SUPPLIED MATERIAL
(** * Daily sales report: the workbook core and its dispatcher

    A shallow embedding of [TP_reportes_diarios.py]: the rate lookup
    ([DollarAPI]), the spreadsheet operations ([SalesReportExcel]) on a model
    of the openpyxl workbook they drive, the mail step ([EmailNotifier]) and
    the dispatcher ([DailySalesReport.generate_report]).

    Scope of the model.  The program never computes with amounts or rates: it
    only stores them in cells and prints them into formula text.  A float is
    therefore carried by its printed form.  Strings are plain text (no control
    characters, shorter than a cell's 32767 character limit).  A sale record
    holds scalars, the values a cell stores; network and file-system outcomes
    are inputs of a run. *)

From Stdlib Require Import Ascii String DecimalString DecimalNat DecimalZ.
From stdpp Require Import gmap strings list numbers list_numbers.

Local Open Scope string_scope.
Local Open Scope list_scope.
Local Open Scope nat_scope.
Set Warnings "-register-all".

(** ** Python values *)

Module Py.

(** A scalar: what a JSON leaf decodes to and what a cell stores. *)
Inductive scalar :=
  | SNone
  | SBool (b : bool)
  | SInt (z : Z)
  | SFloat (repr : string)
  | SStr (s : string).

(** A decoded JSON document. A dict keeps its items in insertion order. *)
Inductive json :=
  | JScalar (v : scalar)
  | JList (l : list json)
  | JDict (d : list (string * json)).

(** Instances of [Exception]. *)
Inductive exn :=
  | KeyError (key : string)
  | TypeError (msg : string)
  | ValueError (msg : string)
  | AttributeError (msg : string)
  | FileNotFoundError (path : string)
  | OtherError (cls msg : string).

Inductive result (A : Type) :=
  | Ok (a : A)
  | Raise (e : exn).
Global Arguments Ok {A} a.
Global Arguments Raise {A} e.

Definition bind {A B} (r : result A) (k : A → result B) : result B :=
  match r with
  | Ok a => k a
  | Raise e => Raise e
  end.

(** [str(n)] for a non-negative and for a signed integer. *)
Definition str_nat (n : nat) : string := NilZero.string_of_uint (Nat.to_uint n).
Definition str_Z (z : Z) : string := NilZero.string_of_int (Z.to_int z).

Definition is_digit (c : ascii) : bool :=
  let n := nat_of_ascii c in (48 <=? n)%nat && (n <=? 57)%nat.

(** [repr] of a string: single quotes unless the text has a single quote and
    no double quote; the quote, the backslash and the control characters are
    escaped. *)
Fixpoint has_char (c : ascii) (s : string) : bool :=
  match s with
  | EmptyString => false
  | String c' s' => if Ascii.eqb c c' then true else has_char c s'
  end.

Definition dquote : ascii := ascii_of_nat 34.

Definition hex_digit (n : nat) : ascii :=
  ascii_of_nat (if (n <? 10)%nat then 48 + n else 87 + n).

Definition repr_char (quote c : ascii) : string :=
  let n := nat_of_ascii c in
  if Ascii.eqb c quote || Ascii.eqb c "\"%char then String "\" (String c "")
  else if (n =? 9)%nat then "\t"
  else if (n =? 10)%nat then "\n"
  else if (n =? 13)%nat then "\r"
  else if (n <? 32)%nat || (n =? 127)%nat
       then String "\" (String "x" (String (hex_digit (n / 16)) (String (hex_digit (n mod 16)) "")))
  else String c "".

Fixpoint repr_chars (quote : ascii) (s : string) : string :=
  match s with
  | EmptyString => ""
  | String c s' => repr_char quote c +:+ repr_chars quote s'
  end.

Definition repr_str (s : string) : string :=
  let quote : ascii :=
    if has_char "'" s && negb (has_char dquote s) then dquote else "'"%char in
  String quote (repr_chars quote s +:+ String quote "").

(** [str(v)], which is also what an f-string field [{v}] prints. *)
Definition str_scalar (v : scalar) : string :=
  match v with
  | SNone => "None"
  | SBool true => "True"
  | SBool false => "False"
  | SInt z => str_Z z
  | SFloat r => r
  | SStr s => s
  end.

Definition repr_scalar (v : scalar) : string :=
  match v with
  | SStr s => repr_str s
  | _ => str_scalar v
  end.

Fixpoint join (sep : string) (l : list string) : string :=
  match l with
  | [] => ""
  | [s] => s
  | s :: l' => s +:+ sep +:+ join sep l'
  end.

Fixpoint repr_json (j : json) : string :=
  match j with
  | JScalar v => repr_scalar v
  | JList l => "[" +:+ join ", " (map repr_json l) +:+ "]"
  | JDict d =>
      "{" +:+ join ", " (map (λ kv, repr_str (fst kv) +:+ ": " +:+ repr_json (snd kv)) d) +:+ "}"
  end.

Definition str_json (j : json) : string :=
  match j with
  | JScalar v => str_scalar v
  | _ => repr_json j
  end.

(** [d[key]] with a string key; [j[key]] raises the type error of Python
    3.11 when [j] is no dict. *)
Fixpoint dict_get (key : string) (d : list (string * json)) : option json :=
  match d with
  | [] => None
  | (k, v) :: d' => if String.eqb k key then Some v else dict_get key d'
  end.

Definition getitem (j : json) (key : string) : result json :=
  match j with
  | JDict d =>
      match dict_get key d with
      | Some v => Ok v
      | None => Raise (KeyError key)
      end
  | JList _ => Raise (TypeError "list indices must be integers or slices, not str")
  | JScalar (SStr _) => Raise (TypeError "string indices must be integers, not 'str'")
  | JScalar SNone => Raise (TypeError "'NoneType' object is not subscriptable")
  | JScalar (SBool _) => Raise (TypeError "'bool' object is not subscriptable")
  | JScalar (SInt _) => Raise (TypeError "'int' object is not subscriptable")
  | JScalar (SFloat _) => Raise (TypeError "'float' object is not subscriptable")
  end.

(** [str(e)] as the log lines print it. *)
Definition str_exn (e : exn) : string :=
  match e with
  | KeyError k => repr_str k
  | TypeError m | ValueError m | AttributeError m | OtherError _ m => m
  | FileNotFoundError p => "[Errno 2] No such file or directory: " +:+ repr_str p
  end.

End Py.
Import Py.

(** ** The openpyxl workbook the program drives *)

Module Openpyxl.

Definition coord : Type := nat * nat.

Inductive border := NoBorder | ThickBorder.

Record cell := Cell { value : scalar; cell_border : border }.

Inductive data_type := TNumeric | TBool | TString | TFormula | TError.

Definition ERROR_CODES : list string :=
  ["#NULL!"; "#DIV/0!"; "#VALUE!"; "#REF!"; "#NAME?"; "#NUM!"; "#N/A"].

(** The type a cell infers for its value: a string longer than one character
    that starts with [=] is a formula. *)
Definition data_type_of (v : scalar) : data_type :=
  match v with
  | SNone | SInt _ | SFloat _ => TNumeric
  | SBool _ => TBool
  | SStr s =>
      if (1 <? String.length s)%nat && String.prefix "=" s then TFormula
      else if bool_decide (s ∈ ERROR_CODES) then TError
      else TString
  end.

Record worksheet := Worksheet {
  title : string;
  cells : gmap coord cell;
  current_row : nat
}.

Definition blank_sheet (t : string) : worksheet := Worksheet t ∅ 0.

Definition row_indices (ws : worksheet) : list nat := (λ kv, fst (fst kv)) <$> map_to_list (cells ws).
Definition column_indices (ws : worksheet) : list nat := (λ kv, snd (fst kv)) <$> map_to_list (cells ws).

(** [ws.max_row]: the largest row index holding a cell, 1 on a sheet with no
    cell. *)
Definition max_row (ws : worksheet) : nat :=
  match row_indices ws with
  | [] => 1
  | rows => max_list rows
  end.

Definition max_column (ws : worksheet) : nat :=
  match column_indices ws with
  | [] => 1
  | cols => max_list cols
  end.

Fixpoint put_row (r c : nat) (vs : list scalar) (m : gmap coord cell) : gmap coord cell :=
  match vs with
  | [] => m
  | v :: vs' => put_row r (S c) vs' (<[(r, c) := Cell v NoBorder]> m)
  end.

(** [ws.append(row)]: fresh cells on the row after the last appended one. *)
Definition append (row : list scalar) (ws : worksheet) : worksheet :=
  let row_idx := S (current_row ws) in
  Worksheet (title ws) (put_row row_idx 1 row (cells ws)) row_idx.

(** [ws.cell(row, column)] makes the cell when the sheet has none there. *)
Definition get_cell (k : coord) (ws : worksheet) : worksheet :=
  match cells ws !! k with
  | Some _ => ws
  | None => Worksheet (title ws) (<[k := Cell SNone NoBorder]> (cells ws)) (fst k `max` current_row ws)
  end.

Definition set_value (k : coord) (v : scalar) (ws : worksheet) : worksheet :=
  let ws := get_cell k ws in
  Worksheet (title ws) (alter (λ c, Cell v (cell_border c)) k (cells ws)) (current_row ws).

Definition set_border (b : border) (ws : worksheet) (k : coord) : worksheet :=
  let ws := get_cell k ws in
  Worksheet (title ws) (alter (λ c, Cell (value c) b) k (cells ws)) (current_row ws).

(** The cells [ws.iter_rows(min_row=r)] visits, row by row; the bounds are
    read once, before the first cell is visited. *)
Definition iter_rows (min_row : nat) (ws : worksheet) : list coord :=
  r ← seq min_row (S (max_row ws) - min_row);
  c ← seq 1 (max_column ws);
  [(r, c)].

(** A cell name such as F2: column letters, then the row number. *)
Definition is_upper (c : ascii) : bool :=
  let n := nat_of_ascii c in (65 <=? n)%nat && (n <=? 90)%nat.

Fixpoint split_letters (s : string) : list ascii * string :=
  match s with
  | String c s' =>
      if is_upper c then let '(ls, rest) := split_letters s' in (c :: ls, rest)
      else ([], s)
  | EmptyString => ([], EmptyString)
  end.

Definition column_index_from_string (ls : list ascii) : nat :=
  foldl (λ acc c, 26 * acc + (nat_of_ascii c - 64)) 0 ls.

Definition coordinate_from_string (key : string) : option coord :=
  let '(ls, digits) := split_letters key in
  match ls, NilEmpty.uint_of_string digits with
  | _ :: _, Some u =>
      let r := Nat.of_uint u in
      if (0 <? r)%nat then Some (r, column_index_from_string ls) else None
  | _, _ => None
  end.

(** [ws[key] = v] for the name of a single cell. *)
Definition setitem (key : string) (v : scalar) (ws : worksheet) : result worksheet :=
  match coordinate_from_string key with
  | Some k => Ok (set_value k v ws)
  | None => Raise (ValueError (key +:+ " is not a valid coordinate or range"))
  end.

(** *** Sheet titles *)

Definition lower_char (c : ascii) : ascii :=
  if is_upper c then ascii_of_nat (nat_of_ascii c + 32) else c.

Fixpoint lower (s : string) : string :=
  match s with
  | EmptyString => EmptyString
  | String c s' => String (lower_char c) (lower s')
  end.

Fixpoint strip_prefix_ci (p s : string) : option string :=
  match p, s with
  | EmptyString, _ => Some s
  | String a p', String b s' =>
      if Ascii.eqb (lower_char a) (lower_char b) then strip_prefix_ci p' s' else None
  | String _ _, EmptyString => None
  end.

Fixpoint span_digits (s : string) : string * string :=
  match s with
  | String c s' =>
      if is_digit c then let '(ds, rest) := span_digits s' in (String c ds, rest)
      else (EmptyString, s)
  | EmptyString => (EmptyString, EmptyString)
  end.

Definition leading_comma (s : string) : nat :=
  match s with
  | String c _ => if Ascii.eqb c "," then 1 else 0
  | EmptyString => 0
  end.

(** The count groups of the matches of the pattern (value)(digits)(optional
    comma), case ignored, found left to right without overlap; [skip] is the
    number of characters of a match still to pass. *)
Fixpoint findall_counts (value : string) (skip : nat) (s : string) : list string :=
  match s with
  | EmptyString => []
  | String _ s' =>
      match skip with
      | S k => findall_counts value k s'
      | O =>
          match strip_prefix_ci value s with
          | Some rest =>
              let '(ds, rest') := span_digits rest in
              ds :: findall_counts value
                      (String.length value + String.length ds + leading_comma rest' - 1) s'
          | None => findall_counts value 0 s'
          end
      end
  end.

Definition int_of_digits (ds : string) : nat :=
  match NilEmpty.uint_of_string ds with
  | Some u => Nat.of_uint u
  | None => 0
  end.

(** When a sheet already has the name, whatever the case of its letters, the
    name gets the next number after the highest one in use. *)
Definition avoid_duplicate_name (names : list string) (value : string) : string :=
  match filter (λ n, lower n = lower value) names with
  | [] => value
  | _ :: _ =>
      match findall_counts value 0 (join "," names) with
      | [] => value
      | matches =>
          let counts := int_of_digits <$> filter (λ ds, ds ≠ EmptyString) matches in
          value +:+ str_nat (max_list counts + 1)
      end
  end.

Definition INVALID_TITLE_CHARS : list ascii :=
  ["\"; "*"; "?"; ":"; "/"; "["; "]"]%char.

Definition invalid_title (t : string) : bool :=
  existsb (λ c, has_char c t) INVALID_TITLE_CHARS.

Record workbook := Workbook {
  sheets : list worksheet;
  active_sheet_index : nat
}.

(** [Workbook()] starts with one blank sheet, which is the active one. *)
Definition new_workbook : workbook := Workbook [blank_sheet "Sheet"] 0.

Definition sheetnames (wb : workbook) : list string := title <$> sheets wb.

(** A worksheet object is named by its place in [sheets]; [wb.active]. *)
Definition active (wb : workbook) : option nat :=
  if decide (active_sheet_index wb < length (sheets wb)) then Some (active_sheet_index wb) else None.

* * *

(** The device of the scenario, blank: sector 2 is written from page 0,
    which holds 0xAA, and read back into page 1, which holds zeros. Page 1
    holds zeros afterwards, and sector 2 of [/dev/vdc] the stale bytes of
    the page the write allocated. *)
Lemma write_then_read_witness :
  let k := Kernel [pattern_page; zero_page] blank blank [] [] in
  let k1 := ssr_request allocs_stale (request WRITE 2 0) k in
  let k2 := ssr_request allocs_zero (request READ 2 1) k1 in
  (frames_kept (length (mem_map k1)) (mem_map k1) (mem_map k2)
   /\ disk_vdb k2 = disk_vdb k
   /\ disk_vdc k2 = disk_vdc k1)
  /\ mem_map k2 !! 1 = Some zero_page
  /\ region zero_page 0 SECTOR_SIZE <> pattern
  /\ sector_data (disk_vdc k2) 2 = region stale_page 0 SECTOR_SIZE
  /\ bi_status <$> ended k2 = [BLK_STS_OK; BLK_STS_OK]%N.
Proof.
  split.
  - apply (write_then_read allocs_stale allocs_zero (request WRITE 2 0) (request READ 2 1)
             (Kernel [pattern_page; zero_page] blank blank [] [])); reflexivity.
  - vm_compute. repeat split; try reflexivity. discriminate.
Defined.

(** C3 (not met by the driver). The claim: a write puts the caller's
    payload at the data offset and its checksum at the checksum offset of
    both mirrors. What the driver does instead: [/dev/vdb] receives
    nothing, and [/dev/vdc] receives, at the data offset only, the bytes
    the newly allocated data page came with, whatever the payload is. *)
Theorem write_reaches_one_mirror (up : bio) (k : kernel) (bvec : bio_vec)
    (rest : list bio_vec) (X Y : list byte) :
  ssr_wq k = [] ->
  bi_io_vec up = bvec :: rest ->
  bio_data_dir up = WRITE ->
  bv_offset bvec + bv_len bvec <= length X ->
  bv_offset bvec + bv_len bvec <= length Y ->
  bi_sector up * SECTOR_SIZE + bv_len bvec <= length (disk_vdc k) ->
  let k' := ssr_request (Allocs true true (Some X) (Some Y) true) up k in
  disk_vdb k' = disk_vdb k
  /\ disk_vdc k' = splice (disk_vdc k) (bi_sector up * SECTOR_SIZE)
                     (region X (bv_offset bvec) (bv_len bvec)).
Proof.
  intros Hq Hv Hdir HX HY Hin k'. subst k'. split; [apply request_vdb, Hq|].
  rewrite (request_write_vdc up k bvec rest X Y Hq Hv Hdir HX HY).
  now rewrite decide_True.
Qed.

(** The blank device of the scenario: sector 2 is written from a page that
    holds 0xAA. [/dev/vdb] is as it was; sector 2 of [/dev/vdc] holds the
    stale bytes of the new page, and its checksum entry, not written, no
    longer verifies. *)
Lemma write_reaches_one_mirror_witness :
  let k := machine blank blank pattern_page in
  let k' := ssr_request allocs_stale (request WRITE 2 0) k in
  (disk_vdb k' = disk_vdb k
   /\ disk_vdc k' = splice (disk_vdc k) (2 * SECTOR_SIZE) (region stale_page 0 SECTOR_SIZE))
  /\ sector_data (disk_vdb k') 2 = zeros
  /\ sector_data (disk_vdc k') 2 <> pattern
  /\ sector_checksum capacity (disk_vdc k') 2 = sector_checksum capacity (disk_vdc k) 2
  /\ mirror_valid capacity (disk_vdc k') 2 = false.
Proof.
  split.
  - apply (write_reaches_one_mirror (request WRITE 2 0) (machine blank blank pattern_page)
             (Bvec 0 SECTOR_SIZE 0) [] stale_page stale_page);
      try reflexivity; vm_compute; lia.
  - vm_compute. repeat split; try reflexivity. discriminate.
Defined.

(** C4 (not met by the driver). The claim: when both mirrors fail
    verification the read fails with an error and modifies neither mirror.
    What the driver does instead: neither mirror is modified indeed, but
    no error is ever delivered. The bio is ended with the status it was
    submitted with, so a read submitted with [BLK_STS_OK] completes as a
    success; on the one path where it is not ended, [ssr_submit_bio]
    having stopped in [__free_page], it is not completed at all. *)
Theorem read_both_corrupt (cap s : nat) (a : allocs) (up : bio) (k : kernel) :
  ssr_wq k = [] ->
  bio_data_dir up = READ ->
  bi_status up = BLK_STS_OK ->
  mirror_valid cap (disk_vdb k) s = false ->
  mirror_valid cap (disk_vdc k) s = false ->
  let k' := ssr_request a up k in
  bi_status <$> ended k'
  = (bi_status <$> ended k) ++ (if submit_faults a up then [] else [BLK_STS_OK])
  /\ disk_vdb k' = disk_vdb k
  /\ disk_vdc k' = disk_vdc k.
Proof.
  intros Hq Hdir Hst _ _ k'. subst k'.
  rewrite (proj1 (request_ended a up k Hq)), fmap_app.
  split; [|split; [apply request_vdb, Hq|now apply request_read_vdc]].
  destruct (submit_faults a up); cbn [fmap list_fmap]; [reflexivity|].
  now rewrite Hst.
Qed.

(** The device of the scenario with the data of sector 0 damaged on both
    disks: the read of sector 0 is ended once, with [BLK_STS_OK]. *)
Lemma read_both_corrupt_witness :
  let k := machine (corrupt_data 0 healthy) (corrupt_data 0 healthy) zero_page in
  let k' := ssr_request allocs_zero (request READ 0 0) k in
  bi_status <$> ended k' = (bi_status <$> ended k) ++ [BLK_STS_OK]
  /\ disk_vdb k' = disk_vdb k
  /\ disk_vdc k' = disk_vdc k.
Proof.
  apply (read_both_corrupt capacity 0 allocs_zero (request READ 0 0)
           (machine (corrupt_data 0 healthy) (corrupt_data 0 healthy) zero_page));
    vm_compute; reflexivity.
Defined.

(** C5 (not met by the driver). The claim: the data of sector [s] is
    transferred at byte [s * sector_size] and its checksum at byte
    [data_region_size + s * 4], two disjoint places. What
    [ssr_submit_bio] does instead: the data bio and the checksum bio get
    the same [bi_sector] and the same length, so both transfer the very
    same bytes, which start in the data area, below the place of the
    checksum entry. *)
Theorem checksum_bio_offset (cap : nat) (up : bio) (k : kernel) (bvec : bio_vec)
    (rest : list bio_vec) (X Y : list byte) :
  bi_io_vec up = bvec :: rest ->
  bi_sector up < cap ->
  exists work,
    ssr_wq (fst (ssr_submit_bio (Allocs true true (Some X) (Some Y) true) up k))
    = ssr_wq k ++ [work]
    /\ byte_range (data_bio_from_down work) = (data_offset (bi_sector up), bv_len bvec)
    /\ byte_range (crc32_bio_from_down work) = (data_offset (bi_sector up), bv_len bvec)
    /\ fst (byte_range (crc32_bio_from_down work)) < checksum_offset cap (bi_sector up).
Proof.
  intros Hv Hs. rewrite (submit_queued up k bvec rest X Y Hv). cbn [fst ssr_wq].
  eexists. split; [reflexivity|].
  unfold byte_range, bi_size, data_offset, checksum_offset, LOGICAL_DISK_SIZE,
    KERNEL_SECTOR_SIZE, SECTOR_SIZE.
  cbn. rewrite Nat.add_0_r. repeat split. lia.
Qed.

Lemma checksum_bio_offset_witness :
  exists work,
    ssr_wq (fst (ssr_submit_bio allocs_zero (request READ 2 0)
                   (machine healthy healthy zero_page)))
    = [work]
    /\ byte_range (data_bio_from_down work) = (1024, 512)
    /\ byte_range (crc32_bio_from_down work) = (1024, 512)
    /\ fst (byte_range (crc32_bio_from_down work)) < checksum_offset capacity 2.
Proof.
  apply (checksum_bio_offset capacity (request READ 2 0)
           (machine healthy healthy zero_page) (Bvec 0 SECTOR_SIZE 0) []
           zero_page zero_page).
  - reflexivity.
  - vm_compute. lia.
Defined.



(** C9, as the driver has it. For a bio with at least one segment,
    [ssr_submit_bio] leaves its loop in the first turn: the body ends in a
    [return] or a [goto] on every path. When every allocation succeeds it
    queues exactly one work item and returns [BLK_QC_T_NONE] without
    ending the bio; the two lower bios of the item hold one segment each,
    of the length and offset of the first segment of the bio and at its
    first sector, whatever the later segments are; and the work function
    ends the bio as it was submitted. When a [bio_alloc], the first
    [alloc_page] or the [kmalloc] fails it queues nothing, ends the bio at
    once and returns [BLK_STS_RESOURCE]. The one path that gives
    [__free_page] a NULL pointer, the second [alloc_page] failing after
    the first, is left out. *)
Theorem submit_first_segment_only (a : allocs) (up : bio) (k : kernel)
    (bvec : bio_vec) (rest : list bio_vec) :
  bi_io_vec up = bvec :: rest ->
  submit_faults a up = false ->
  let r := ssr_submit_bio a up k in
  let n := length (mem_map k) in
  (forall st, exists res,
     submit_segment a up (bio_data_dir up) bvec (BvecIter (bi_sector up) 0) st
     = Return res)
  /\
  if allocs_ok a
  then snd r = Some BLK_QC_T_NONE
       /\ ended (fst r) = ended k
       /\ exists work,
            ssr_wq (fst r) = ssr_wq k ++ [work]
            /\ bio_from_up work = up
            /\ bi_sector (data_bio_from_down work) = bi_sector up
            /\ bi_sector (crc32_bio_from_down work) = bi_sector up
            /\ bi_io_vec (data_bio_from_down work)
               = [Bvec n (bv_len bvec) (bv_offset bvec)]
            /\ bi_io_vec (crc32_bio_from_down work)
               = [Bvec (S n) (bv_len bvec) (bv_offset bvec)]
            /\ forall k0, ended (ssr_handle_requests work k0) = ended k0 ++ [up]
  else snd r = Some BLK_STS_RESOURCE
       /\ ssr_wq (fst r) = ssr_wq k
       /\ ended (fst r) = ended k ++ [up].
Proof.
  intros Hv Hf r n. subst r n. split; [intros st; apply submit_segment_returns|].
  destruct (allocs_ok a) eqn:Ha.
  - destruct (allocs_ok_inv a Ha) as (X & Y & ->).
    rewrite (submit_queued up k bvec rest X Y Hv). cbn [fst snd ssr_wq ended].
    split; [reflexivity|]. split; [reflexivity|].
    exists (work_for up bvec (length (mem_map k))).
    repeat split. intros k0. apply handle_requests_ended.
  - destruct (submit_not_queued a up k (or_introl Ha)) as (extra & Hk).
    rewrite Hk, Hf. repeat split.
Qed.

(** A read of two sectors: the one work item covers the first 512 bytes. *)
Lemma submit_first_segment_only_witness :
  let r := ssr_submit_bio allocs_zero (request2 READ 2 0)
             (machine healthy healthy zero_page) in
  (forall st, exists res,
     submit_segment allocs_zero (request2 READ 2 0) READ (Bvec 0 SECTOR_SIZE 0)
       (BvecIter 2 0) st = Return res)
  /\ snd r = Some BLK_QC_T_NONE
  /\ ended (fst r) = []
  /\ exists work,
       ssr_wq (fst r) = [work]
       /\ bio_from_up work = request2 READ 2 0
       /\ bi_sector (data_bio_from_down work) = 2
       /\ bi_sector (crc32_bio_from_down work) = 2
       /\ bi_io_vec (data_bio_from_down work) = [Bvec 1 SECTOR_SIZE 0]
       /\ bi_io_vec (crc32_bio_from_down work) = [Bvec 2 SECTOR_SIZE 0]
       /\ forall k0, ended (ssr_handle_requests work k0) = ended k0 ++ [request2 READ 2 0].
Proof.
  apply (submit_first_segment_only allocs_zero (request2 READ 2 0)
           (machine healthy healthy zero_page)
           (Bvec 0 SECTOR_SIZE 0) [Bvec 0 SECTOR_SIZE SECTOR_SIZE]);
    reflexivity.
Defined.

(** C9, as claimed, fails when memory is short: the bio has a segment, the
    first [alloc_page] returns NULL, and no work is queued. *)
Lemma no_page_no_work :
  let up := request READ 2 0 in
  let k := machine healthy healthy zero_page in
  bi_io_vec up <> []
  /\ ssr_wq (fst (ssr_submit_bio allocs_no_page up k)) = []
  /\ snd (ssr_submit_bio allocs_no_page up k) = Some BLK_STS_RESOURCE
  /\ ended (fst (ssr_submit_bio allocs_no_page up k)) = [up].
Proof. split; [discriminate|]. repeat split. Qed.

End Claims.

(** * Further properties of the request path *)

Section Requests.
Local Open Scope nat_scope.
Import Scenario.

WORK TASK
Reproduce exactly the section above that begins at the line containing "SBool true =>" and ends at the line containing "Definition str_json (j", leaving out all other lines.

RESPONSE BELOW
  | SBool true => "True"
  | SBool false => "False"
  | SInt z => str_Z z
  | SFloat r => r
  | SStr s => s
  end.

Definition repr_scalar (v : scalar) : string :=
  match v with
  | SStr s => repr_str s
  | _ => str_scalar v
  end.

Fixpoint join (sep : string) (l : list string) : string :=
  match l with
  | [] => ""
  | [s] => s
  | s :: l' => s +:+ sep +:+ join sep l'
  end.

Fixpoint repr_json (j : json) : string :=
  match j with
  | JScalar v => repr_scalar v
  | JList l => "[" +:+ join ", " (map repr_json l) +:+ "]"
  | JDict d =>
      "{" +:+ join ", " (map (λ kv, repr_str (fst kv) +:+ ": " +:+ repr_json (snd kv)) d) +:+ "}"
  end.

Definition str_json (j : json) : string :=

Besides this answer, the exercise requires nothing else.